> _Material supplied_
☆ ☆ ☆ ☆ ☆ ☆ ☆
(** X10. In every reachable world the entries of the log alternate,
    right-aligned then left-aligned: every message of the user is
    directly followed by a left-aligned entry, the answer or, while the
    request is in flight, the ["Bot is thinking..."] entry. *)
Theorem log_alternates w :
  reachable w ->
  exists n,
    map (fun b => justify b) (log (ChatInterface (store w))) =
      concat (replicate n [lit "justify-end"; lit "justify-start"]).
Proof.
  intros Hw. destruct (reachable_roles w Hw) as [n Hroles].
  assert (Hrows :
    map (fun b => justify b) (map message_row (messages (store w))) =
    map (fun r : Role =>
           match r with
           | user => lit "justify-end"
           | bot => lit "justify-start"
           end)
      (map (fun m => role m) (messages (store w)))).
  { rewrite !map_map. apply map_ext. intros m. reflexivity. }
  cbn [ChatInterface log]. rewrite map_app, Hrows, Hroles, map_app.
  rewrite justify_exchanges.
  destruct (isLoading (store w)).
  - exists (S n). rewrite <- concat_replicate_snoc.
    by rewrite <- app_assoc.
  - exists n. by rewrite !app_nil_r.
Qed.

(** X11. In every reachable world the input and the submit button are
    disabled together, exactly when the last entry of the log is the
    ["Bot is thinking..."] entry, and the input is then empty. *)
Theorem disabled_while_thinking w :
  reachable w ->
  submit_disabled (ChatInterface (store w))
    = input_disabled (ChatInterface (store w)) /\
  (input_disabled (ChatInterface (store w)) = true <->
   last (log (ChatInterface (store w))) = Some thinking_row) /\
  (input_disabled (ChatInterface (store w)) = true ->
   value (ChatInterface (store w)) = []).
Proof.
  intros Hw. apply reachable_consistent in Hw.
  split; [done|]. cbn [ChatInterface input_disabled log value]. split.
  - destruct (isLoading (store w)).
    + split; [|done]. intros _. apply last_snoc.
    + rewrite app_nil_r, last_map. split; [done|].
      destruct (last (messages (store w))); discriminate.
  - intros Hbusy. by apply consistent_busy in Hw as [? _].
Qed.

(** *** The scroll effect *)

Lemma step_deps w e w' :
  step w e = Some w' ->
  (messages (store w') = messages (store w) /\
   isLoading (store w') = isLoading (store w)) \/
  exists m, messages (store w') = messages (store w) ++ [m].
Proof.
  intros Hstep. destruct e as [v|now|i ok|i msg now|i data now|i msg now];
    simpl in Hstep.
  - destruct (isLoading (store w)) eqn:Hl; [done|].
    injection Hstep as <-. left. simpl. by rewrite Hl.
  - injection Hstep as <-. unfold handleSubmit.
    destruct (_ || _); [by left|]. right. simpl. eauto.
  - awaited Hstep Hi. by left.
  - awaited Hstep Hi. right. simpl. eauto.
  - awaited Hstep Hi. right. simpl.
    destruct (try_after_json _ _ _); simpl; eauto.
  - awaited Hstep Hi. right. simpl. eauto.
Qed.

(** X12. The effect that scrolls the log to its end runs again after
    exactly the steps that append a message: a dependency of the effect
    has changed if and only if the transcript has grown. Editing the
    draft, a submission that is refused and the arrival of a response
    before its body never run it. *)
Theorem scroll_effect_runs_on_append w e w' :
  step w e = Some w' ->
  scroll_deps (store w') <> scroll_deps (store w) <->
  exists m, messages (store w') = messages (store w) ++ [m].
Proof.
  intros Hstep. unfold scroll_deps. split.
  - intros Hdeps.
    destruct (step_deps _ _ _ Hstep) as [[Hm Hl] | Happ]; [|done].
    by rewrite Hm, Hl in Hdeps.
  - intros [m Hm] [= Hdeps _]. rewrite Hm in Hdeps.
    apply (f_equal length) in Hdeps. rewrite length_app in Hdeps.
    simpl in Hdeps. lia.
Qed.

End ChatFacts.

(** ** Worked instances, on [example_engine] *)

#[local] Existing Instance example_engine.

Lemma submit_appends_user_message_witness :
  exists w',
    step (typed (lit " hi ")) (Submit 999) = Some w' /\
    messages (store w') =
      [{| id := lit "999"; role := user;
          content := JVal (JStr (lit " hi ")) |}].
Proof.
  destruct (submit_appends_user_message
              (typed (lit " hi ")) 999) as (w' & Hstep & Hmsgs & _);
    [by vm_compute|reflexivity|].
  exists w'. split; [exact Hstep|exact Hmsgs].
Defined.

Lemma submit_blank_is_noop_witness :
  forallb is_trimmed [32; 9; 160; 10]%N = true /\
  step (typed [32; 9; 160; 10]%N) (Submit 999)
    = Some (typed [32; 9; 160; 10]%N).
Proof.
  split; [reflexivity|].
  apply (submit_blank_is_noop
           (typed [32; 9; 160; 10]%N) 999).
  reflexivity.
Defined.

Lemma one_request_at_a_time_witness :
  step (asked (lit "a") 999) (Submit 1000) = Some (asked (lit "a") 999) /\
  length (tasks (asked (lit "a") 999)) <= 1.
Proof.
  split.
  - apply (proj1 one_request_at_a_time (asked (lit "a") 999) 1000%Z).
    reflexivity.
  - apply (proj2 one_request_at_a_time (asked (lit "a") 999)).
    apply asked_reachable.
Defined.

Lemma in_flight_between_appends_witness :
  exists w',
    step (asked (lit "a") 999) (FetchRejected 0 (lit "Failed to fetch") 1500)
      = Some w' /\
    isLoading (store (asked (lit "a") 999)) = true /\
    isLoading (store w') = false.
Proof.
  eexists. split; [reflexivity|]. split; [reflexivity|].
  apply (in_flight_between_appends (asked (lit "a") 999)
           (FetchRejected 0 (lit "Failed to fetch") 1500));
    [apply asked_reachable|reflexivity|exact I].
Defined.

Lemma submit_issues_one_request_witness :
  exists w',
    step (typed (lit "a")) (Submit 999) = Some w' /\
    sent w' = [fetch_call (lit "a")] /\
    input (store w') = [].
Proof.
  destruct (submit_issues_one_request (typed (lit "a")) 999)
    as (w' & Hstep & Hsent & Hinput & _); [by vm_compute|reflexivity|].
  exists w'. split; [exact Hstep|]. split; [exact Hsent|exact Hinput].
Defined.

Lemma success_appends_reply_witness :
  exists w',
    run (asked (lit "a") 999)
      [FetchResolved 0 true;
       JsonResolved 0
         (JObj [(lit "response", JStr (lit "Paris is the capital."))])
         1500] = Some w' /\
    messages (store w') =
      messages (store (asked (lit "a") 999)) ++
        [{| id := lit "1501"; role := bot;
            content := JVal (JStr (lit "Paris is the capital.")) |}] /\
    isLoading (store w') = false.
Proof.
  apply (success_appends_reply (asked (lit "a") 999) 0
           [(lit "response", JStr (lit "Paris is the capital."))]
           (lit "Paris is the capital.") 1500); reflexivity.
Defined.

Lemma failure_appends_error_witness :
  exists w',
    run (asked (lit "a") 999)
      [FetchResolved 0 false;
       JsonResolved 0 (JObj [(lit "detail", JStr (lit "File not found"))])
         1500] = Some w' /\
    messages (store w') =
      messages (store (asked (lit "a") 999)) ++
        [{| id := lit "1501"; role := bot;
            content := JVal (JStr (lit "Error: File not found")) |}] /\
    error (store w') = Some (lit "File not found") /\
    isLoading (store w') = false.
Proof.
  destruct (proj1 (failure_appends_error (asked (lit "a") 999) 0 1500
                     eq_refl)
              (JObj [(lit "detail", JStr (lit "File not found"))]))
    as (w' & text & Hrun & Hmsgs & Herror & Hidle & Hstring & _).
  pose proof (Hstring _ _ eq_refl) as ->.
  exists w'. split; [exact Hrun|]. split; [exact Hmsgs|].
  split; [exact Herror|exact Hidle].
Defined.

(** C7 as written fails in four ways. With [detail] present and the
    empty string the error text is the fallback, not [detail]. With no
    [detail] string the error text is not always the fallback: for the
    body [null] it is the message of the [TypeError], for a body that
    does not parse the message of the parser, for [detail] equal to
    [true] the text ["true"]. *)
Lemma failure_text_counterexample :
  (own_property (lit "detail") [(lit "detail", JStr [])] = Some (JStr []) /\
   exists w',
     run (asked (lit "a") 999)
       [FetchResolved 0 false;
        JsonResolved 0 (JObj [(lit "detail", JStr [])]) 1500] = Some w' /\
     error (store w') = Some (lit "An unknown error occurred.") /\
     error (store w') <> Some [] /\
     last (messages (store w')) =
       Some {| id := lit "1501"; role := bot;
               content :=
                 JVal (JStr (lit "Error: An unknown error occurred.")) |})
  /\ (exists w',
        run (asked (lit "a") 999)
          [FetchResolved 0 false; JsonResolved 0 JNull 1500] = Some w' /\
        error (store w') =
          Some (lit "Cannot read properties of null (reading 'detail')") /\
        error (store w') <> Some (lit "An unknown error occurred."))
  /\ (exists w',
        run (asked (lit "a") 999)
          [FetchResolved 0 false;
           JsonRejected 0 (lit "Unexpected token '<'") 1500] = Some w' /\
        error (store w') = Some (lit "Unexpected token '<'") /\
        error (store w') <> Some (lit "An unknown error occurred."))
  /\ (exists w',
        run (asked (lit "a") 999)
          [FetchResolved 0 false;
           JsonResolved 0 (JObj [(lit "detail", JBool true)]) 1500]
          = Some w' /\
        error (store w') = Some (lit "true") /\
        error (store w') <> Some (lit "An unknown error occurred.")).
Proof.
  split.
  { split; [reflexivity|]. eexists. split; [reflexivity|].
    split; [reflexivity|]. split; [discriminate|reflexivity]. }
  split; [|split];
    (eexists; split; [reflexivity|]; split; [reflexivity|discriminate]).
Qed.

Lemma transport_failure_appends_error_witness :
  exists w',
    step (asked (lit "a") 999) (FetchRejected 0 (lit "Failed to fetch") 1500)
      = Some w' /\
    messages (store w') =
      messages (store (asked (lit "a") 999)) ++
        [{| id := lit "1501"; role := bot;
            content := JVal (JStr (lit "Error: Failed to fetch")) |}] /\
    error (store w') = Some (lit "Failed to fetch") /\
    isLoading (store w') = false.
Proof.
  destruct (transport_failure_appends_error (asked (lit "a") 999) 0
              (lit "Failed to fetch") 1500)
    as (w' & Hstep & Hmsgs & Herror & Hidle & _); [reflexivity|].
  exists w'. split; [exact Hstep|]. split; [exact Hmsgs|].
  split; [exact Herror|exact Hidle].
Defined.

Lemma draft_stays_cleared_witness :
  exists w',
    step (asked (lit "a") 999) (FetchRejected 0 (lit "Failed to fetch") 1500)
      = Some w' /\
    input (store w') = [].
Proof.
  eexists. split; [reflexivity|].
  apply (draft_stays_cleared (asked (lit "a") 999)
           (FetchRejected 0 (lit "Failed to fetch") 1500));
    [apply asked_reachable|reflexivity|right; reflexivity].
Defined.

Lemma ids_unique_when_spaced_witness :
  exists w,
    run init
      [Change (lit "a"); Submit 1000; Submit 5;
       FetchRejected 0 (lit "Failed to fetch") 1000;
       Change (lit "b"); Submit 1002; FetchResolved 0 true;
       JsonResolved 0 (JObj [(lit "response", JStr (lit "x"))]) 1002]
      = Some w /\
    map (fun m => id m) (messages (store w)) =
      [lit "1000"; lit "1001"; lit "1002"; lit "1003"] /\
    NoDup (map (fun m => id m) (messages (store w))).
Proof.
  eexists. split; [reflexivity|]. split; [reflexivity|].
  apply (ids_unique_when_spaced
           [Change (lit "a"); Submit 1000; Submit 5;
            FetchRejected 0 (lit "Failed to fetch") 1000;
            Change (lit "b"); Submit 1002; FetchResolved 0 true;
            JsonResolved 0 (JObj [(lit "response", JStr (lit "x"))]) 1002]
           _ 0);
    [vm_compute; repeat split; discriminate|reflexivity].
Defined.

Lemma transcript_append_only_witness :
  exists later,
    messages
      (store (finish 0 (Throw (lit "Failed to fetch")) 1500
                (asked (lit "a") 999))) =
      messages (store (asked (lit "a") 999)) ++ later /\
    length later <= 1.
Proof.
  apply (transcript_append_only (asked (lit "a") 999)
           [FetchRejected 0 (lit "Failed to fetch") 1500]).
  reflexivity.
Defined.

Lemma transcript_alternates_witness :
  exists n,
    map (fun m => role m) (messages (store (asked (lit "a") 999))) =
      concat (replicate n [user; bot]) ++ [user].
Proof.
  apply (transcript_alternates (asked (lit "a") 999)).
  apply asked_reachable.
Defined.

Lemma requests_match_user_messages_witness :
  sent (asked (lit "a") 999) =
    omap request_for (messages (store (asked (lit "a") 999))) /\
  Forall (fun m => role m = user ->
            exists query,
              content m = JVal (JStr query) /\ trim query <> [])
    (messages (store (asked (lit "a") 999))).
Proof.
  apply (requests_match_user_messages (asked (lit "a") 999)).
  apply asked_reachable.
Defined.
☆ ☆ ☆ ☆ ☆ ☆ ☆
> _Work order_
Print, from the entries above, the line with "(messages (store w') = messages", the line with "injection Hstep as <-. left." and all lines between them, exactly and with nothing else.

> _Answer space_
  (messages (store w') = messages (store w) /\
   isLoading (store w') = isLoading (store w)) \/
  exists m, messages (store w') = messages (store w) ++ [m].
Proof.
  intros Hstep. destruct e as [v|now|i ok|i msg now|i data now|i msg now];
    simpl in Hstep.
  - destruct (isLoading (store w)) eqn:Hl; [done|].
    injection Hstep as <-. left. simpl. by rewrite Hl.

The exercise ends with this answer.